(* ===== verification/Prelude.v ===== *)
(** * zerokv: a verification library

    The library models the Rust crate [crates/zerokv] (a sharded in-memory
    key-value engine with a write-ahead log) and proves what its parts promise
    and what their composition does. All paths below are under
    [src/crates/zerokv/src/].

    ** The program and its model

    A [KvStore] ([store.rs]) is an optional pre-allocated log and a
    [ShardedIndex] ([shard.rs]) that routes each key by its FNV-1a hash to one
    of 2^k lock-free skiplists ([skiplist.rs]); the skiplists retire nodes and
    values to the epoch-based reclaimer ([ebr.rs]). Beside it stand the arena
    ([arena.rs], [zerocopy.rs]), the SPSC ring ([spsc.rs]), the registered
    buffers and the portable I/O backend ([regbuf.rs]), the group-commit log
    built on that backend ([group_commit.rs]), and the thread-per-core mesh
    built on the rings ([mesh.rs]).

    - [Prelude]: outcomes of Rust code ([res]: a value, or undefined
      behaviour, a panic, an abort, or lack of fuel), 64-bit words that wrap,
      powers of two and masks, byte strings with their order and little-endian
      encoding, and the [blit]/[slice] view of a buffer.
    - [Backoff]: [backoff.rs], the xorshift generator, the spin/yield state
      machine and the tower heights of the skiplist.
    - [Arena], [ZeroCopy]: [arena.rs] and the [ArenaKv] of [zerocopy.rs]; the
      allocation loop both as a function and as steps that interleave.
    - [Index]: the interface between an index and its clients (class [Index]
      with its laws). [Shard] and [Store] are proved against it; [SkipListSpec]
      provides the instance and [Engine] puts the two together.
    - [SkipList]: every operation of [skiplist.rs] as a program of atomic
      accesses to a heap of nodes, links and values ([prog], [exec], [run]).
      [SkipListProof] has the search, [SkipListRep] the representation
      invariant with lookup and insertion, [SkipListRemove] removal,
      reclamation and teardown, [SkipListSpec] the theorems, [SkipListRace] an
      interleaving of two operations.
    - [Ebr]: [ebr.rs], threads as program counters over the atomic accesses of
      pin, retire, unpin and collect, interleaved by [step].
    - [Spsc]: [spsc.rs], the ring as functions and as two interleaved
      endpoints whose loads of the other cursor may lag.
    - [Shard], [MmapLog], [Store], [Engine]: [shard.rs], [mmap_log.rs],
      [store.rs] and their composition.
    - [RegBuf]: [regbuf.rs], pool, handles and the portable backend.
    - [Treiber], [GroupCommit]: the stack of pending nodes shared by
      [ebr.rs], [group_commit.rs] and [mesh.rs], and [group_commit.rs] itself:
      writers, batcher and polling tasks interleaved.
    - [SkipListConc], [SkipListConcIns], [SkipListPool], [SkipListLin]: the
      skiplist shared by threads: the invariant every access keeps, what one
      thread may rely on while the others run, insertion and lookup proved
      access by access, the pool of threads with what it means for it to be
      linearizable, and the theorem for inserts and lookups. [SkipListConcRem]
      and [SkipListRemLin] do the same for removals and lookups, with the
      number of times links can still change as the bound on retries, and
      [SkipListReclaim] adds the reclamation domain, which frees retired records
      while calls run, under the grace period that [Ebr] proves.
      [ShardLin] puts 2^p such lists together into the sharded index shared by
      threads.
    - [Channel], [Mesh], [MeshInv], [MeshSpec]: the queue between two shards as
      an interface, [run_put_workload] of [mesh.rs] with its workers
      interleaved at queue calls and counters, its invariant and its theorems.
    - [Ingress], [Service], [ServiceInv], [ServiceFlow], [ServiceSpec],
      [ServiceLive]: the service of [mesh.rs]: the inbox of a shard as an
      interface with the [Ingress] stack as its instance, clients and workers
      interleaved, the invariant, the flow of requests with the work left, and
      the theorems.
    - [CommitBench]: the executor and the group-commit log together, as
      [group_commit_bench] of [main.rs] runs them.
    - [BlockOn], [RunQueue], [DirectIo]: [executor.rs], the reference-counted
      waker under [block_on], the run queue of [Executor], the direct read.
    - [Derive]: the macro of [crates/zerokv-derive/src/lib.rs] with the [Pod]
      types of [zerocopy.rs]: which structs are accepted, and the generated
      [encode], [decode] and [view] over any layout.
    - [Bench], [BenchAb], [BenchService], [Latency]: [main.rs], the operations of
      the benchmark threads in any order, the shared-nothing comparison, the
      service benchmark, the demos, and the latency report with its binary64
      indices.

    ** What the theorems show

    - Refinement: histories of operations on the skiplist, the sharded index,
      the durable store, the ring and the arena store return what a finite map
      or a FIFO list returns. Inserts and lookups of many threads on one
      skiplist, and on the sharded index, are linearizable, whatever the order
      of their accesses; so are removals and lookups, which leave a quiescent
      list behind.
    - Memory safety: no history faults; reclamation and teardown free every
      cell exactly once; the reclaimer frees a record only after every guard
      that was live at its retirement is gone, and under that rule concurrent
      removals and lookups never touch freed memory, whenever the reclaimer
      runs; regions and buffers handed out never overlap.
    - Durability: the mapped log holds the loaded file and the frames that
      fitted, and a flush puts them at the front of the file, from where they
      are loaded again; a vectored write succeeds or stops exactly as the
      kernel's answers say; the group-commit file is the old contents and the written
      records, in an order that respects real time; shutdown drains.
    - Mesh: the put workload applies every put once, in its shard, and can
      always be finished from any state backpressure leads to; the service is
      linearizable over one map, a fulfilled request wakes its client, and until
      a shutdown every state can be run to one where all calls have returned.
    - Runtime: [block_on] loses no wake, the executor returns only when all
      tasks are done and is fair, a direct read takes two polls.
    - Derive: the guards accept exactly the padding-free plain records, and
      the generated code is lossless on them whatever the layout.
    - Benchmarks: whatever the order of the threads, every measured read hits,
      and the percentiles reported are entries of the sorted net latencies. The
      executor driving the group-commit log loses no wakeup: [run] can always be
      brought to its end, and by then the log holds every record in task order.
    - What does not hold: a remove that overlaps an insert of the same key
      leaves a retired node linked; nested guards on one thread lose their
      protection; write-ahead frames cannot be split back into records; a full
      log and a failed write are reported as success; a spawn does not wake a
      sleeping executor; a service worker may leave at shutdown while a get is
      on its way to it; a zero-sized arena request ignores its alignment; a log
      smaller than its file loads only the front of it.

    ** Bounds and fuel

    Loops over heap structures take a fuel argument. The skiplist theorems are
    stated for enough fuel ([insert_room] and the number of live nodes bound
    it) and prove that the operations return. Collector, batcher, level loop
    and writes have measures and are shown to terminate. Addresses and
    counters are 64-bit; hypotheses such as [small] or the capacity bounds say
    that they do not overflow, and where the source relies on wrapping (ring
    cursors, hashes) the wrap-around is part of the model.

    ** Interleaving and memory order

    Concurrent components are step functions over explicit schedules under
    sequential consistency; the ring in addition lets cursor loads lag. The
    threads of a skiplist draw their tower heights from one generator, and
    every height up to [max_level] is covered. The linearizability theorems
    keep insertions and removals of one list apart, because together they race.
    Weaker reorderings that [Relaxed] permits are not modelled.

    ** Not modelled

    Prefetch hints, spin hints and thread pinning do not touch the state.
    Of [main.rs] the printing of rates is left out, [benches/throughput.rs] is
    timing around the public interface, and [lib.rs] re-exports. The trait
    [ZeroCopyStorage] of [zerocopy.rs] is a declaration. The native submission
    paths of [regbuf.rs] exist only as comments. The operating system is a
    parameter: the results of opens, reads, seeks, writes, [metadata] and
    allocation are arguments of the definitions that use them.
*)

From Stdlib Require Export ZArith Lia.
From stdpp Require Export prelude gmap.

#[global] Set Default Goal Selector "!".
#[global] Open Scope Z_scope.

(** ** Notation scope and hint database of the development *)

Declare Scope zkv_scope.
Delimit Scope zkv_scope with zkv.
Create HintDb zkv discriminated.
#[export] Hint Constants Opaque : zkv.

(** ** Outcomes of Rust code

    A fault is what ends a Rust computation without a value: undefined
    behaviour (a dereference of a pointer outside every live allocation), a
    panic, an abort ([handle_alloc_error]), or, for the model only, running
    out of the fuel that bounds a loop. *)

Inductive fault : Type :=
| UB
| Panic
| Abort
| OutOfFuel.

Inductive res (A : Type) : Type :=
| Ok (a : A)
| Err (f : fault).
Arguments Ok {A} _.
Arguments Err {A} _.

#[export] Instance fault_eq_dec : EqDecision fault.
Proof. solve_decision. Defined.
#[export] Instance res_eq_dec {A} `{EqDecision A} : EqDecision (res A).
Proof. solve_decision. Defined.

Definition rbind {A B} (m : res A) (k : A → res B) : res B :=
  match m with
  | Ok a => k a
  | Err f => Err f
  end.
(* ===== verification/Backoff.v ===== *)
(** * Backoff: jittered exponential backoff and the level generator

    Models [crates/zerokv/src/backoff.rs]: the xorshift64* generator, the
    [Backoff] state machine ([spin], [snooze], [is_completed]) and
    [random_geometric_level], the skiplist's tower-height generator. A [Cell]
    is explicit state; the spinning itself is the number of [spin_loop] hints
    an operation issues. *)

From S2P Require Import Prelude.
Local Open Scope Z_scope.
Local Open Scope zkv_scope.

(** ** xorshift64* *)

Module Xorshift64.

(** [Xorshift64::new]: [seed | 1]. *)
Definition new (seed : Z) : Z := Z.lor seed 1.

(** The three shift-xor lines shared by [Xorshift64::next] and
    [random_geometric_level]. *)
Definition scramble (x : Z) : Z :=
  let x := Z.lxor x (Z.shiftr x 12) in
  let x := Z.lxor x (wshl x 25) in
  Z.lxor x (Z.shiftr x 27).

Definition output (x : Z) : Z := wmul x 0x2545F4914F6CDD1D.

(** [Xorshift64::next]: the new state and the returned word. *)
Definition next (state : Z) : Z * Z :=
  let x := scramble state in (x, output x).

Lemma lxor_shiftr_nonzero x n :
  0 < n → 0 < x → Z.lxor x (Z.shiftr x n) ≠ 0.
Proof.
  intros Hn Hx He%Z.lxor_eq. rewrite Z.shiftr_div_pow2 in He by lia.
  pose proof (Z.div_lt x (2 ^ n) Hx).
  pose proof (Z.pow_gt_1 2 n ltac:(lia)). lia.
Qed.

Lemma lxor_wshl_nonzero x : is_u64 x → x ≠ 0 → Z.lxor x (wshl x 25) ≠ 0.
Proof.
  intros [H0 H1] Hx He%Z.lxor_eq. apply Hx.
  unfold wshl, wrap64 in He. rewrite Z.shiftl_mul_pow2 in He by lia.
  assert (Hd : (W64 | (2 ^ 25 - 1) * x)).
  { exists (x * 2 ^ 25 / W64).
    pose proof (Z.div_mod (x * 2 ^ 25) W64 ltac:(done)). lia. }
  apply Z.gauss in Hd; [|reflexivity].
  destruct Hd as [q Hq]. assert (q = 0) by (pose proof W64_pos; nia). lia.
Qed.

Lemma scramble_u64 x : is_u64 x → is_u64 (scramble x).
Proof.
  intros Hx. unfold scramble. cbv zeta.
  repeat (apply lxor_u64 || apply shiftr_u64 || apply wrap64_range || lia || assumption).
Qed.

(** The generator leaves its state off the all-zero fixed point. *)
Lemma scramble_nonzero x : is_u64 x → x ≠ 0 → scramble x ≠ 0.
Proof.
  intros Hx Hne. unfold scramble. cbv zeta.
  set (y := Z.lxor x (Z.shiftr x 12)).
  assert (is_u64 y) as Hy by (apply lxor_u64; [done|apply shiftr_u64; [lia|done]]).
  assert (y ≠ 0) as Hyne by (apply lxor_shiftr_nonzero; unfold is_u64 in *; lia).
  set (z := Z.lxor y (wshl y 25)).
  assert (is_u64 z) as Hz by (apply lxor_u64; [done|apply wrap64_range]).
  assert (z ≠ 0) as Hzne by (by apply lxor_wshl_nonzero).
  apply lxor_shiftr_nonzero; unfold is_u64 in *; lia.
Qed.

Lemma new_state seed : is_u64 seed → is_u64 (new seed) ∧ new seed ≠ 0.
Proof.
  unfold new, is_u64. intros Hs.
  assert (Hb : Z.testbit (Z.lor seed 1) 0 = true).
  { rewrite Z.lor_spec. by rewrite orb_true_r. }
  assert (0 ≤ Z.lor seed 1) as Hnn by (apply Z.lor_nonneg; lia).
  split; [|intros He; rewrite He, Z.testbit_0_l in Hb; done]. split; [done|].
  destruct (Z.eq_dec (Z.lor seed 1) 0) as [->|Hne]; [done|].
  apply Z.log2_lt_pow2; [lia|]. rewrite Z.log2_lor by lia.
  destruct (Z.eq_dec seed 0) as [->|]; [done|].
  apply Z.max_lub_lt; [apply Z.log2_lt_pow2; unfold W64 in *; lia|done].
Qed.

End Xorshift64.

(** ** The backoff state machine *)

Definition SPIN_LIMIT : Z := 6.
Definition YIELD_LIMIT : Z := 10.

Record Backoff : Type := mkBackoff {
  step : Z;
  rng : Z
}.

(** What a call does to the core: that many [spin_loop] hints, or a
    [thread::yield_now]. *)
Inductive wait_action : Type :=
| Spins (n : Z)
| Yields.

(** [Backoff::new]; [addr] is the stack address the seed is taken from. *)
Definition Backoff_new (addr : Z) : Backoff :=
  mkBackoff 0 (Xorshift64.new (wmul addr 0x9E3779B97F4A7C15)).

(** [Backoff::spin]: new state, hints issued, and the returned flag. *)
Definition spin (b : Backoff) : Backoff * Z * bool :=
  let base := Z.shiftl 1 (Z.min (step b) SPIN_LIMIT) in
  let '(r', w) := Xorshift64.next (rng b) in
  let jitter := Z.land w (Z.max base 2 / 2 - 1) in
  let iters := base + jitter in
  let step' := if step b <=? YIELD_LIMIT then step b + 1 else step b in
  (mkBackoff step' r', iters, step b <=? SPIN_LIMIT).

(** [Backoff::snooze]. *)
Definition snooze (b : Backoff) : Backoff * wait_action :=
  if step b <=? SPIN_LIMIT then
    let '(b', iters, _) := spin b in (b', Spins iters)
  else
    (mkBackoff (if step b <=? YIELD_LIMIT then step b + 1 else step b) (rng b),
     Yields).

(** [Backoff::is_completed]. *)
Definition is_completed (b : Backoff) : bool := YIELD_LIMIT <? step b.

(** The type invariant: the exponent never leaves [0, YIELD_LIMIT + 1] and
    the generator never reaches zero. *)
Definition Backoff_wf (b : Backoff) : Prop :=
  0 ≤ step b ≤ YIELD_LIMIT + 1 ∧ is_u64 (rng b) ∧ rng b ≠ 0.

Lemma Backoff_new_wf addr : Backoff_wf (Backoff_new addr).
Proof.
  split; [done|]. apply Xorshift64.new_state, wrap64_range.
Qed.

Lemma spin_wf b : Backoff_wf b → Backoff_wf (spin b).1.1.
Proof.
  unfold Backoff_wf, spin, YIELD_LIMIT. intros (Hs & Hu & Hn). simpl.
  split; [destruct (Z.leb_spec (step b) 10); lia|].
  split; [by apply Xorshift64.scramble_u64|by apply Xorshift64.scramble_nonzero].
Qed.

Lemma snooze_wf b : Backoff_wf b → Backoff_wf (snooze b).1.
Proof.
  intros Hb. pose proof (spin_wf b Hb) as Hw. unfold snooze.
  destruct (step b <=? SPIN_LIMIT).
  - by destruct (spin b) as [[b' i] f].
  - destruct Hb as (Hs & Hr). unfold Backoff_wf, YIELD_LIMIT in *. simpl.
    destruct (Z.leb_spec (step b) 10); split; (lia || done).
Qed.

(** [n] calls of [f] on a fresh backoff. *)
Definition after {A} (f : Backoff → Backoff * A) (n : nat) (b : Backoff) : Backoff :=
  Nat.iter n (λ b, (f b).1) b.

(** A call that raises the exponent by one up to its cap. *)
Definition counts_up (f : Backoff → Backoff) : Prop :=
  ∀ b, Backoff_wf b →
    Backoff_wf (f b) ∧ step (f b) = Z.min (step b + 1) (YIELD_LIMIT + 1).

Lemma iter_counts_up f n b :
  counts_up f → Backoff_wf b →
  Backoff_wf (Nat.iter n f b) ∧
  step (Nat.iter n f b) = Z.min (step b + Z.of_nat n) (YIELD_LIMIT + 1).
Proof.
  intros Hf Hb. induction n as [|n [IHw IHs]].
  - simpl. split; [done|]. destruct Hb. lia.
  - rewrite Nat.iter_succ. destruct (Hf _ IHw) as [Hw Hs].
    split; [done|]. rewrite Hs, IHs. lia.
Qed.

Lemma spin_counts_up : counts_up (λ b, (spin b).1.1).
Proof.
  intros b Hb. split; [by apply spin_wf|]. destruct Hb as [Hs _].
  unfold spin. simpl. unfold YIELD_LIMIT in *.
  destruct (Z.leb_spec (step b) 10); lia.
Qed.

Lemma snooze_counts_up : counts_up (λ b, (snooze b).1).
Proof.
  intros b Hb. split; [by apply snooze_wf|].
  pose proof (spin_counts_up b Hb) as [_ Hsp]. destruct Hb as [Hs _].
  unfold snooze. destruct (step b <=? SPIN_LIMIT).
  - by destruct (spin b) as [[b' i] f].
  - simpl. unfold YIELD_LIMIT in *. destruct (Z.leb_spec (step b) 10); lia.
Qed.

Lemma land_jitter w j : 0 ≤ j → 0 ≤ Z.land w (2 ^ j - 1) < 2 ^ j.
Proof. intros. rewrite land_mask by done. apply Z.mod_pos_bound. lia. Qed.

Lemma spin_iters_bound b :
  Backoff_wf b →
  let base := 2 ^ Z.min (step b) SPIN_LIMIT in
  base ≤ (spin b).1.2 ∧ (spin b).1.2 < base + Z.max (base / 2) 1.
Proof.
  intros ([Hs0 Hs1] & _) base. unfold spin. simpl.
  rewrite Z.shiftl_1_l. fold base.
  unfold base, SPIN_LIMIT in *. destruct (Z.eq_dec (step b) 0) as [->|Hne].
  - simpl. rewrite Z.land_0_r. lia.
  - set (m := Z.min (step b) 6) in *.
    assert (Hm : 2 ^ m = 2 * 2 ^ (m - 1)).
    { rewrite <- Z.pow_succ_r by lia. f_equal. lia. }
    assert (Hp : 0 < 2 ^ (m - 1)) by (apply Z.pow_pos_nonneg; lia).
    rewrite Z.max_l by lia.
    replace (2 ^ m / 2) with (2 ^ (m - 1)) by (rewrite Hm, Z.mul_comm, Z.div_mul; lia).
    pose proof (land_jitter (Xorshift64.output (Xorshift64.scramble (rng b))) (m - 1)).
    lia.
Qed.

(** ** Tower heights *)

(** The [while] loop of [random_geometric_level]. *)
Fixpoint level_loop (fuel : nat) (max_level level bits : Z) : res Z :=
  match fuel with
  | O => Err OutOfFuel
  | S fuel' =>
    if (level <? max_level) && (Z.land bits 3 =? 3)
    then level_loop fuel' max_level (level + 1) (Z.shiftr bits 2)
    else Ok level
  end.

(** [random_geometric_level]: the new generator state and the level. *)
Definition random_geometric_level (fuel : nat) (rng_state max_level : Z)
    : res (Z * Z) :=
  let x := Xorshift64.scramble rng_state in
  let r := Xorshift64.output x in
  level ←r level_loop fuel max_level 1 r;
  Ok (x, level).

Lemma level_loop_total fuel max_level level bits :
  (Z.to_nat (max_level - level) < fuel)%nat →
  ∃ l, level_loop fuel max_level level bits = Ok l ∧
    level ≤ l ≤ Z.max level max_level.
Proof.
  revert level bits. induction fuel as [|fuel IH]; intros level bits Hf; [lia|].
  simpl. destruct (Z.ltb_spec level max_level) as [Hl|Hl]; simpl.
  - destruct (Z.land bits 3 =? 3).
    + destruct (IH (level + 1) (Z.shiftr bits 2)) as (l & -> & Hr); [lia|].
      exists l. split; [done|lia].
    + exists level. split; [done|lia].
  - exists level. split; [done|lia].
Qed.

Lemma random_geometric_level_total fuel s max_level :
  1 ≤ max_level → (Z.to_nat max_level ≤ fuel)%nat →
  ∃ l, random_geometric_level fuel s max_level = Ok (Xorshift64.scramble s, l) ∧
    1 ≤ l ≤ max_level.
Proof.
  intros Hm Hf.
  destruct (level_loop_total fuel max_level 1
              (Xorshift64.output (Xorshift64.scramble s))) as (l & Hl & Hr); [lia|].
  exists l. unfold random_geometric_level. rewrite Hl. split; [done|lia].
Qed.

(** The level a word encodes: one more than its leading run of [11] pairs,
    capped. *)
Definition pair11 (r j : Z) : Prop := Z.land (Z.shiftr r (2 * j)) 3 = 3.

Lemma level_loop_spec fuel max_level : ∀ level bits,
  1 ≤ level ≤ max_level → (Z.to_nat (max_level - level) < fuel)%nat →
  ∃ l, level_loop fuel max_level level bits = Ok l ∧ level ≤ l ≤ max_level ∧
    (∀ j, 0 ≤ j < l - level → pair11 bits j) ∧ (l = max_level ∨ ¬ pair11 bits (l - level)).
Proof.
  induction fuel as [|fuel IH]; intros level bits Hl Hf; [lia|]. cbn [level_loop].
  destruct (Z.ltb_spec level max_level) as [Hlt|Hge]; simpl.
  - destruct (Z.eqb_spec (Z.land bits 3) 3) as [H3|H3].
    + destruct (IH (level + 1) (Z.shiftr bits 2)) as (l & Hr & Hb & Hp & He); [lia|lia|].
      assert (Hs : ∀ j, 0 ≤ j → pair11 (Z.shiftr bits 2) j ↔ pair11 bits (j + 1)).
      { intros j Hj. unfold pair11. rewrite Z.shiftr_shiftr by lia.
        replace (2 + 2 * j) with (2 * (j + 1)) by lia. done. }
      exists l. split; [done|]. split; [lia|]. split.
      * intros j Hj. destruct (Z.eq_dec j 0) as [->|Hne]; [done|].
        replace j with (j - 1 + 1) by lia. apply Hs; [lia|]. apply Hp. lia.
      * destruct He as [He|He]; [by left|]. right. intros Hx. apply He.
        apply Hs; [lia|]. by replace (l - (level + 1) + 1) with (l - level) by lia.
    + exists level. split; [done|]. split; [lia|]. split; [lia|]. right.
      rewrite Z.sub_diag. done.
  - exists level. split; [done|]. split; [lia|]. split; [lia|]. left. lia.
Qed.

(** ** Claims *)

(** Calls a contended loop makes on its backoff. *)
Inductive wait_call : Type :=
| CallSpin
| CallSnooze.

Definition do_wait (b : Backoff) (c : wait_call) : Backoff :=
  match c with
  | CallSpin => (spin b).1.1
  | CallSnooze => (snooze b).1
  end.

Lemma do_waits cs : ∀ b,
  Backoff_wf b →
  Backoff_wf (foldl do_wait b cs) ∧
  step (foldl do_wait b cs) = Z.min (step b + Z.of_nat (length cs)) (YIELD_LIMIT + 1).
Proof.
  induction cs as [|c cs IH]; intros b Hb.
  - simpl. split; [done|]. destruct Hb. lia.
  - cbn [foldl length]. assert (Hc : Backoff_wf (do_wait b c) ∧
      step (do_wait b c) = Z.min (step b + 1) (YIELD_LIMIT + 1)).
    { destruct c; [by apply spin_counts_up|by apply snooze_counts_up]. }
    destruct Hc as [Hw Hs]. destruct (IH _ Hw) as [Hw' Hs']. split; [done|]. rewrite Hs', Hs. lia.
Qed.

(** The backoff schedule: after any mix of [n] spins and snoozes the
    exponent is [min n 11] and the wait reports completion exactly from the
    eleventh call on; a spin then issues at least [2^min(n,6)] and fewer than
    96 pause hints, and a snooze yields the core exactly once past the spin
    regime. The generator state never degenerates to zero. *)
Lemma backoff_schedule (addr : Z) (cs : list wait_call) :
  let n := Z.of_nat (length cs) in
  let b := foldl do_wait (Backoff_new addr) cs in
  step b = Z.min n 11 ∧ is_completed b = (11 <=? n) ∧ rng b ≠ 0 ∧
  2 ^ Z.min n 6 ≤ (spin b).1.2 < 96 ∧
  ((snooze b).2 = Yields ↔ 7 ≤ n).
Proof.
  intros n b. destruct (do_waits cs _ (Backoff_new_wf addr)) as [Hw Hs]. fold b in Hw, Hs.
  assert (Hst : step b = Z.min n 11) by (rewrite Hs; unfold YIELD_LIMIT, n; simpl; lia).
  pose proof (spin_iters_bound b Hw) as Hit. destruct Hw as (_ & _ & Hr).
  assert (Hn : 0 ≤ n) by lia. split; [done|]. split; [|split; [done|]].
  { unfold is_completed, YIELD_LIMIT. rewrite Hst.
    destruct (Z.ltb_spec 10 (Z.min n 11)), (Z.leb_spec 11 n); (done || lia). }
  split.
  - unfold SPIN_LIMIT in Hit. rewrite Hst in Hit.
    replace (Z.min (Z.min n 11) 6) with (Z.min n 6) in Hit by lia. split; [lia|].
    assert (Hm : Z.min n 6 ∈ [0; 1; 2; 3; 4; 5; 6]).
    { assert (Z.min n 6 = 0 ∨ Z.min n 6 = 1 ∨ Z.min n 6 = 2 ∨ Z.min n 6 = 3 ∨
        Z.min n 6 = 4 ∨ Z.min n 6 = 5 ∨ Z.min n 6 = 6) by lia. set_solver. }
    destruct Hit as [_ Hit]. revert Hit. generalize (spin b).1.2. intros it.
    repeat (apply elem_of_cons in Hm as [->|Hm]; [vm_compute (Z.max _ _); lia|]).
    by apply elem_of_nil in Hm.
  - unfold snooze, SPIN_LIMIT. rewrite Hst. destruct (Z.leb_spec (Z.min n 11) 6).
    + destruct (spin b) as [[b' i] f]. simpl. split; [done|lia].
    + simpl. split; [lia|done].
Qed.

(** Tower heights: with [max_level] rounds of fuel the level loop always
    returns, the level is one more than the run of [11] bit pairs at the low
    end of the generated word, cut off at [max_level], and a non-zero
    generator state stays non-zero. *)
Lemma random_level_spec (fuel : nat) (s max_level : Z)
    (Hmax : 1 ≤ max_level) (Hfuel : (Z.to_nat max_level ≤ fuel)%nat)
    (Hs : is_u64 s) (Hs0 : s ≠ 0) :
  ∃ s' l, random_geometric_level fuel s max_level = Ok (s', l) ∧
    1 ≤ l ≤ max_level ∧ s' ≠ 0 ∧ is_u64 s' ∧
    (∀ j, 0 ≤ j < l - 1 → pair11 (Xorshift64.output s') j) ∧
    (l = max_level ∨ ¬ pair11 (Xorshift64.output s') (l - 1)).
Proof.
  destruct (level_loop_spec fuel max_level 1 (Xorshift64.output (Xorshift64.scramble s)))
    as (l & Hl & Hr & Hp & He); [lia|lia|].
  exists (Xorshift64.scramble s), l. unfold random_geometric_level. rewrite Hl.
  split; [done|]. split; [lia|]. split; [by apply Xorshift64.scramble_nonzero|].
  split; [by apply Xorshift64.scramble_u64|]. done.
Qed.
__________________________________________________
[Exercise directions] Retype the records above exactly, from their first line through the line that contains "invariant with lookup", and stop there.

[Solution to this task]
(* ===== verification/Prelude.v ===== *)
(** * zerokv: a verification library

    The library models the Rust crate [crates/zerokv] (a sharded in-memory
    key-value engine with a write-ahead log) and proves what its parts promise
    and what their composition does. All paths below are under
    [src/crates/zerokv/src/].

    ** The program and its model

    A [KvStore] ([store.rs]) is an optional pre-allocated log and a
    [ShardedIndex] ([shard.rs]) that routes each key by its FNV-1a hash to one
    of 2^k lock-free skiplists ([skiplist.rs]); the skiplists retire nodes and
    values to the epoch-based reclaimer ([ebr.rs]). Beside it stand the arena
    ([arena.rs], [zerocopy.rs]), the SPSC ring ([spsc.rs]), the registered
    buffers and the portable I/O backend ([regbuf.rs]), the group-commit log
    built on that backend ([group_commit.rs]), and the thread-per-core mesh
    built on the rings ([mesh.rs]).

    - [Prelude]: outcomes of Rust code ([res]: a value, or undefined
      behaviour, a panic, an abort, or lack of fuel), 64-bit words that wrap,
      powers of two and masks, byte strings with their order and little-endian
      encoding, and the [blit]/[slice] view of a buffer.
    - [Backoff]: [backoff.rs], the xorshift generator, the spin/yield state
      machine and the tower heights of the skiplist.
    - [Arena], [ZeroCopy]: [arena.rs] and the [ArenaKv] of [zerocopy.rs]; the
      allocation loop both as a function and as steps that interleave.
    - [Index]: the interface between an index and its clients (class [Index]
      with its laws). [Shard] and [Store] are proved against it; [SkipListSpec]
      provides the instance and [Engine] puts the two together.
    - [SkipList]: every operation of [skiplist.rs] as a program of atomic
      accesses to a heap of nodes, links and values ([prog], [exec], [run]).
      [SkipListProof] has the search, [SkipListRep] the representation
      invariant with lookup and insertion, [SkipListRemove] removal,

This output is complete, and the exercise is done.